Argentine ballet great Julio Bocca, the Baryshnikov of Latin America, is dancing his last dance.
With impassioned leaps and pyrotechnical pirouettes, Bocca enjoyed a 20-year run at the American Ballet Theater. His bold Ballet Argentino troupe has thrilled audiences worldwide.
But no one is immortal in ballet. Nagged by foot and knee injuries, Bocca realized he could not keep up with the physical demands of his art. "You reach a certain age when it becomes a lot harder," he explains.
And so Bocca will end his dance career where it began _ in Buenos Aires _ closing down the widest avenue in Argentina on Saturday for an open-air performance before thousands.
"It's going to be an amazing performance," Bocca, 40, told The Associated Press in an interview Thursday.
The classically trained Bocca has far outlasted most male dancers, who retire in their late 20s or 30s. He prolonged his dance career by embracing other forms, captivating audiences with tango, contemporary dance and experimental interpretations.
Saturday's performance will show off that trademark versatility, combining tango, folk, classic, jazz and pop. A huge crowd is expected to gather around the stage below the Obelisk, a famed stone spire that is Argentina's traditional rallying point for soccer victories.
It's a fitting send-off for a star who came from a working class neighborhood and brought ballet to the masses. Bocca started ballet lessons at four under the encouraging gaze of his mother, a dance instructor. By seven he advanced to the National School of Dance, then quickly joined the elite ballet program at Argentina's famed Teatro Colon opera house.
At the time, democracy had just returned to Argentina, and people were searching for new role models.
"When Julio began as a dancer, it was right after the dictatorship and people needed idols," says his biographer, Angeline Montoya. "He's also very loved by people because he's the boy next door who reached the top."
Bocca grabbed the world's attention at 18, when he won gold at the International Ballet Competition in Moscow in 1985. Mikhail Baryshnikov, the 1969 winner, was artistic director at the American Ballet Theater, and invited him to join.
"People knew that he was going to be a star when he first began," recalls Rachel Moore, the ABT's executive director. "He was very technically skilled, but he also had such a passion and energy on the stage, especially for someone who was quite young."
Dancing, Bocca explains, is like "making love. It's about finding something new, exciting and passionate."
At the ABT, Bocca found himself in a love affair with the audience as well. They were "warm and loving," he recalls. "I was welcomed with open arms from the very first moment."

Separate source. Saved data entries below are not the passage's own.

(* ===== verification/LogViewer.v ===== *)
(** * The viewer of log files

    src/frontend/src/components/log/file/index.vue, the script of the component with the
    events its template offers, and the reader of the server it pages through
    ([ReadFileByLine] of src/agent/utils/files/utils.go).

    A call of getContent waits for its request as a task; what is left to do after it is
    [After].  Intervals have identities, since a variable that is overwritten leaves its
    interval running.  Positions are whole pixels; the place a step scrolls to is a quotient.
    The effects of one step are listed, those of nextTick last. *)

From S2P Require Import Prelude JsString TaskText.

#[local] Open Scope list_scope.
#[local] Open Scope Z_scope.

(** ** Texts of lines *)

(** A unit of the class of words. *)
Definition word_unit (c : N) : bool := is_digit c || is_lower c || is_upper c || (c =? 95)%N.

Definition hex_unit (c : N) : option N :=
  if is_digit c then Some (c - 48)%N
  else if ((97 <=? c) && (c <=? 102))%N then Some (c - 87)%N
  else if ((65 <=? c) && (c <=? 70))%N then Some (c - 55)%N
  else None.

(** The value of the digits at the start; [None] is NaN. *)
Fixpoint hex_prefix (s : jsstr) (acc : option N) : option N :=
  match s with
  | c :: s' => match hex_unit c with Some d => hex_prefix s' (Some (16 * default 0 acc + d)%N) | None => acc end
  | [] => acc
  end.

(** [parseInt(s, 16)] of four units of the class of words: 0x may stand in front. *)
Definition parse_hex (s : jsstr) : option N :=
  match s with
  | 48%N :: x :: s' => if ((x =? 120) || (x =? 88))%N then hex_prefix s' None else hex_prefix s None
  | _ => hex_prefix s None
  end.

(** A backslash, a u and four units of the class of words stand for the unit they number. *)
Fixpoint unescape (s : jsstr) : jsstr :=
  match s with
  | 92%N :: ((117%N :: a :: b :: c :: d :: s') as rest) =>
      if word_unit a && word_unit b && word_unit c && word_unit d
      then default 0%N (parse_hex [a; b; c; d]) :: unescape s'
      else 92%N :: unescape rest
  | c :: s' => c :: unescape s'
  | [] => []
  end.

(** ** Data *)

Record LogProps := {
  id : Z; type : jsstr; name : jsstr; tail : bool; taskID : jsstr; colorMode : jsstr;
  taskType : jsstr; taskOperate : jsstr; resourceID : Z; operateNode : jsstr
}.

Definition pageSize : Z := 500.

(** What the server is asked: the fields of the request that change; the others are copied from
    the properties when the viewer is mounted. *)
Record ReadReq := { target : LogProps; page : Z; latest : bool }.

Record LogAnswer := {
  lines : option (list jsstr);
  total : Z;
  a_totalLines : Z;
  a_end : bool;
  path : jsstr;
  scope : jsstr;
  taskStatus : jsstr
}.

Definition stopSignals : list jsstr := List.map js
  ["docker-compose up failed!"; "docker-compose up successful!"; "image build failed!"; "image build successful!";
   "image pull failed!"; "image pull successful!"; "image push failed!"; "image push successful!"; "[TASK-END]"]%string.

Variant Effect :=
| EmitLoading (b : bool) | EmitContent (b : bool) | EmitReading (b : bool) | EmitStop
| RefreshTask                                            (* on the bus *)
| Request (task : nat) (req : ReadReq) (node : jsstr)
| Download (path node : jsstr)
| ScrollTo (num den : Z) | ScrollBottom.

(** What is left to do after a call of getContent: nothing, the rest of init, or the rest of
    the mounted hook. *)
Variant After := Nothing | AfterFirst | AfterSecond.
Record Task := { pre : bool; after : After }.

(** The lines and where they are in the file. *)
Record Paging := {
  logs : list jsstr; lastLogs : list jsstr; end_ : bool; maxPage : Z; minPage : Z;
  totalLines : Z; totalPages : Z; isEndOfFile : bool
}.

(** The watching of the file; [intervals] are those the browser runs. *)
Record Watching := {
  tailLog : bool; timer : option nat; intervals : gset nat; fresh_timer : nat;
  showTail : bool; isTailDisabled : bool
}.

(** What the page shows of the lines, over the size the browser gives the container. *)
Record Window := {
  containerHeight : Z; scrollTop : Z; lastScrollTop : Z;
  container : bool; observing : bool; rect_height : Z
}.

Record Viewer := {
  props : LogProps; currentNode : jsstr;
  paging : Paging; readReq : ReadReq; watching : Watching; window : Window;
  isLoading : bool; firstLoading : bool; loading : bool; logPath : jsstr;
  tasks : gmap nat Task; fresh_task : nat; effects : list Effect
}.

Section LogViewer.
Variable t : jsstr -> list jsstr -> jsstr.
(* ===== verification/FileManager.v ===== *)
(** * Navigation in the file manager

    src/frontend/src/views/host/file-management/index.vue: the address, the history, the
    tabs and the listings.  Awaited requests are tasks that are answered in any order; the
    path, if any, and the entries of a listing are the answer's.  The awaits of
    findExistingPath are one task, since nothing they read changes meanwhile.  A tab without a
    path is opened with the empty one. *)

From S2P Require Import Prelude JsString FilePaths DirSizes.

#[local] Open Scope list_scope.

Record Tab := { id : jsstr; t_name : jsstr; t_path : option jsstr }.

Record Req := {
  path : jsstr; expand : bool; showHidden : bool; page : Z; pageSize : Z; search_text : jsstr;
  containSub : bool; sortBy : jsstr; sortOrder : jsstr
}.

Record Listed := { l_path : option jsstr; l_items : list FileItem; l_total : Z; l_appendOnly : bool }.

(** What follows the listing of search: nothing more, or the rest of initHistory. *)
Variant After := Plain | PushHistory.

Variant Task :=
| AwaitBase                                  (* loadPath in the mounted hook *)
| AwaitMounts                                (* getHostMount in the mounted hook *)
| AwaitExisting (url : jsstr)                (* findExistingPath in loadInitialExistingPath *)
| AwaitWget (after : After)                  (* getWgetProcess in search *)
| AwaitSearch (after : After)                (* getFilesList in search *)
| AwaitJump (oldUrl : jsstr)
| AwaitBackForward
| AwaitToggle.                               (* viewHideFile *)

Variant Message := NotFound | ClashOpen | NotCanTab | KeepOneTab.

(** The history with its pointer, which is -1 before the first entry. *)
Record Nav := { history : list jsstr; pointer : Z }.

Record Manager := {
  req : Req; nav : Nav; paths : list FilePath;
  editableTabs : list Tab; editableTabsKey : jsstr;
  lastFilePath : jsstr; baseDir : option jsstr;
  currentPage : Z; config_pageSize : Z; total : Z;
  dirNum : nat; fileNum : nat; isAppendOnly : bool; loading : bool;
  sizes : Sizes;
  storage_tabs : option (list Tab); storage_key : option jsstr; storage_hidden : option bool;
  tasks : gmap nat Task; fresh_task : nat;
  requests : list (nat * Req);               (* the listings asked for *)
  messages : list Message
}.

Bocca's theatrical style won accolades for his interpretations of Albrecht in "Giselle", Basilio in "Don Quijote" and Romeo in "Romeo y Julieta," especially alongside Italian Alessandra Ferri.
"It's magic _ you can see grand jumps and spins, and you can also tell a complicated story, act out a character, share with the audience poetry and music," he says.
When Bocca performed his last ABT role in "Manon" last year, New York's Metropolitan Opera House went "crazy," Moore recalls. "People were screaming and shouting and throwing flowers ... There must have been about 25 minutes of standing ovation."
Dance critic Anna Kisselgoff wrote in The New York Times that Bocca's technique "can seem superhuman. Yet Mr. Bocca is a deeply emotional dancer, and his performances are never about just the physical thrill that drives audiences into a frenzy."
Few other ballet dancers have filled soccer stadiums. Bocca did this repeatedly in his homeland, drawing more than 80,000 each time to see his arabesques and plies.
Even at 40, Bocca drew sellout crowds to his yearlong farewell tour of 11 nations.
At one performance in Argentina, Bocca didn't just dance, he flew _ soaring with the help of two nearly invisible cables over the audience during "Flight."
Afterward, weeping fans tossed roses at his feet, and Bocca humbly bowed.
Eleonora Cassano, his dance partner for 18 years, says Bocca has had an extraordinary talent for communicating ballet to the masses.
"Julio made ballet something approachable for the general Argentine public, not only for the elite," she says. "If you ask a taxi driver or a bus driver who Julio Bocca is, he knows."
Bocca's theatricality makes that connection _ whether he plays an anguished Romeo or a gum-smacking rough-and-tumble guy interpreting a Frank Sinatra song.
"Many people can dance, but what Julio communicates to the audience with his dance steps, his face, and his body, it's mystical. He's touched by God," says veterinarian Raul Hourcastagne, 59, who drove more than 100 miles (160 kilometers) with his family to see Bocca.
What Bocca wants now, he says, is to become a "normal guy."
Intensely private, he reveals very little about his personal life to the normally prying Argentine media. He said he will no longer dance or choreograph, but will keep managing his Ballet Argentino and running his private Julio Bocca Studio.
He's even talking of opening a school for the arts.
"In 27 years, I've done everything: I've traveled the world and I've danced with the top dance companies," Bocca says. "Everyday that passes I'm more convinced and sure of the decision I've made."